Erlang/OTP architecture: RESTful protocol for SOAish services - rest

Let us imagine we have an orders processing system for a pizza shop to design and build.
The requirements are:
R1. The system should be client- and use-case-agnostic, which means that the system can be accessed by a client which was not taken into account during the initial design. For example, if the pizza shop decides that many of its customers use the Samsung Bada smartphones later, writing a client for Bada OS will not require rewriting the system's API and the system itself; or for instance, if it turns out that using iPads instead of Android devices is somehow better for delivery drivers, then it would be easy to create an iPad client and will not affect the system's API in any way;
R2. Reusability, which means that the system can be easily reconfigured without rewriting much code if the business process changes. For example, if later the pizza shop will start accepting payments online along with accepting cash by delivery drivers (accepting a payment before taking an order VS accepting a payment on delivery), then it would be easy to adapt the system to the new business process;
R3. High-availability and fault-tolerance, which means that the system should be online and should accept orders 24/7.
So, in order to meet R3 we could use Erlang/OTP and have the following architecture:
The problem here is that this kind of architecture has a lot of "hard-coded" functionality in it. If, for example, the pizza shop will move from accepting cash payments on delivery to accepting online payments before the order is placed, then it will take a lot of time and effort to rewrite the whole system and modify the system's API.
Moreover, if the pizza shop will need some enhancements to its CRM client, then again we would have to rewrite the API, the clients and the system itself.
So, the following architecture is aimed to solve those problems and thus to help meeting R1, R2 and R3:
Each 'service' in the system is a Webmachine webserver with a RESTful API. Such an approach has the following benefits:
all goodness of Erlang/OTP, since each Webmachine is an Erlang application, which can be supervised and can be put into an Erlang release;
service oriented architecture with all the benefits of SOA;
easy adaptable to changes in the business process;
easy to add new clients and new functions to clients (e.g. to the CRM client), because a client can use RESTful APIs of all the services in the system instead of one 'central' API (Service composability in terms of SOA).
So, essentially, the system architecture proposed in the second picture is a Service Oriented Architecture where each service has a RESTful API instead of a WSDL contract and where each service is an Erlang/OTP application.
And here are my questions:
Picture 2: Am I trying to reinvent the wheel here? Should I just stick with the pure Erlang/OTP architecture instead? ("Pure Erlang" means Erlang applications packed into a release, talking to each other via
gen_server:call and gen_server:cast function calls);
Can you name any disadvantages in suggested approach? (Picture 2)
Do you think it would be easier to maintain and grow (R1 and R2) a system like this (Picture 2) than a truly Erlang/OTP one?
The security of such a system (Picture 2) could be an issue, since there are many entry points open to the web (RESTful APIs of all services) instead of just one entry point (Picture 1), isn't it so?
Is it ok to have several 'orchestrating modules' in such a system or maybe some better practice exists? ("Accept orders", "CRM" and "Dispatch orders" services on Picture 2);
Does pure Erlang/OTP (Picture 1) have any advantages over this approach (Picture 2) in terms of message passing and the limitations of the protocol? (partly discussed in my previous similar question, gen_server:call VS HTTP RESTful calls)

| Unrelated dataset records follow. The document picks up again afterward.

(* ===== verification/RepeatableRead.v ===== *)
(** Transactions retried under REPEATABLE READ (src/concurrency/lib.ts with
    several callers at once).

    A caller of [withRetry] makes attempts.  An attempt takes its snapshot with
    its first statement and from then on sees that snapshot and what it wrote
    itself.  Updating a row takes its lock; if another open attempt holds the
    lock the statement waits.  If the row has been changed by a commit after the
    snapshot Postgres turns the attempt away with 40001, and a cycle of waiting
    attempts is broken with 40P01; then [withRetry] rolls back and, while it has
    attempts left, begins again on a new snapshot. *)
From S2P Require Import Prelude Schema Sql Isolation Retry.
#[local] Open Scope Z_scope.

(** ** Callers *)

Inductive caller (A : Type) :=
| Resting (failures : nat)
| Running (failures taken : nat) (L : gset row) (v : db) (q : script A)
| Returned (attempts : nat) (r : result A).
Arguments Resting {A} failures.
Arguments Running {A} failures taken L v q.
Arguments Returned {A} attempts r.

(** The committed rows, the number of commits so far and, for each row, the
    number of the commit that last wrote it. *)
Record rr_state (A : Type) := RR {
  rr_db : db; clock : nat; stamps : gmap row nat; callers : gmap nat (caller A) }.
Arguments RR {A} rr_db clock stamps callers.
Arguments rr_db {A} r.
Arguments clock {A} r.
Arguments stamps {A} r.
Arguments callers {A} r.

Definition stamp (m : gmap row nat) (r : row) : nat := default 0%nat (m !! r).
Definition written (c : nat) (L : gset row) (m : gmap row nat) : gmap row nat := gset_to_gmap c L ∪ m.

Definition keeps_rows {A} (x : caller A) : gset row := match x with Running _ _ L _ _ => L | _ => ∅ end.
Definition unlocked {A} (i : nat) (rows : gset row) (cs : gmap nat (caller A)) : Prop :=
  map_Forall (λ j x, j = i ∨ rows ## keeps_rows x) cs.
#[export] Instance unlocked_dec {A} i rows (cs : gmap nat (caller A)) : Decision (unlocked i rows cs).
Proof. unfold unlocked. apply map_Forall_dec. intros j x. apply _. Defined.

Definition is_returned {A} (x : caller A) : bool := match x with Returned _ _ => true | _ => false end.
Definition all_returned {A} (s : rr_state A) : Prop := map_Forall (λ _ x, is_returned x = true) (callers s).

Section step.
Context {A : Type} (fn : gmap nat (script A)) (maxAttempts : Z).

(** [catch]: attempt number [failures + 1] has failed with [e]. *)
Definition turned_away (failures : nat) (e : exn) : caller A :=
  if retryable e && (Z.of_nat (S failures) <? maxAttempts) then Resting (S failures) else Returned (S failures) (Err e).

(** The attempts that have failed before the one a caller is at. *)
Definition failures_of (x : caller A) : option nat :=
  match x with Resting k | Running k _ _ _ _ => Some k | Returned _ _ => None end.

(** The statement caller [i] is at, on its rows and the shared sequences. *)
Definition at_statement (s : rr_state A) (i k c : nat) L v q rows (x : result (script A)) d' : Prop :=
  callers s !! i = Some (Running k c L v q) ∧ exec q (rollback v (rr_db s)) = Some (rows, x, d').

(** [i] waits for a row [j] holds. *)
Definition waits (s : rr_state A) (i j : nat) : Prop :=
  i ≠ j ∧ ∃ k c L v q rows x d' y, at_statement s i k c L v q rows x d' ∧ callers s !! j = Some y ∧ ¬ rows ## keeps_rows y.

Definition set_caller (i : nat) (x : caller A) (D : db) (s : rr_state A) : rr_state A :=
  RR D (clock s) (stamps s) (<[i := x]> (callers s)).
Definition commit_rows (i : nat) (x : caller A) (L : gset row) (v : db) (s : rr_state A) : rr_state A :=
  RR (view L v (rr_db s)) (S (clock s)) (written (S (clock s)) L (stamps s)) (<[i := x]> (callers s)).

The thing to keep in mind regarding SOA is that the architecture is not about the technology (REST, WS* ). So you can get a good SOA in place with endpoints of several types if/when needed (what I call an Edge component - separating business logic from other concerns like communications and protocols)
Also it is important to note that service boundary is a trust boundary so when you cross it you may need to authenticate and authorize, cross network etc. Additionally, separation into layers (like data and logic) shouldn't drive the way you partition your services.
So from what I am reading in your questions, I'd probably partition the services into more coarse grained services (see below). communications within the boundary of the service can be whatever, where-as communications across services uses a public API (REST or Erlang native is up to you, but the point is that it is managed, versioned, secured etc.) - again, a service may have endpoints in multiple technologies to facilitate different users (sometimes you'd use an ESB to mediate between services and protocols but the need for that depends on size and complexity of your system)
Regarding your specific questions
1 As noted above, I think theres a place to expose more public APIs
than just a single entry point, I am not sure that exposing each and
every capability as a service with public-api is the right way to go
see.
2&3 The disadvantages of exposing every little thing is
management overhead, decreased performance (e.g. you'd have to
authenticate on these calls). You get nano-services services
whose overhead is more than their utility.
One thing to add about the security is that the fact that some service has a REST API does not have to translate to having that API available to the general public. Deployment-wise you can keep it behind a firewall and restrict the access to it for known addresses
etc.
5 It is ok to have several orchestrating modules, though if you get beyond a few you should probably consider some orchestration module (and ESB or an Orchestration engine) alternatively you can use event based integration and get choreography based integration which is more flexible (but somewhat less manageable )
6 The first option has the advantage of easy development and probably better performance (if that's an issue). The hard-coded integration layer can prove harder to maintain over time. The erlang services, if you wrote them write should be able to evolve independently if you keep API integration and message passing between them (luckily Erland makes it relatively easy to get this right by its inherent features (e.g. immutability))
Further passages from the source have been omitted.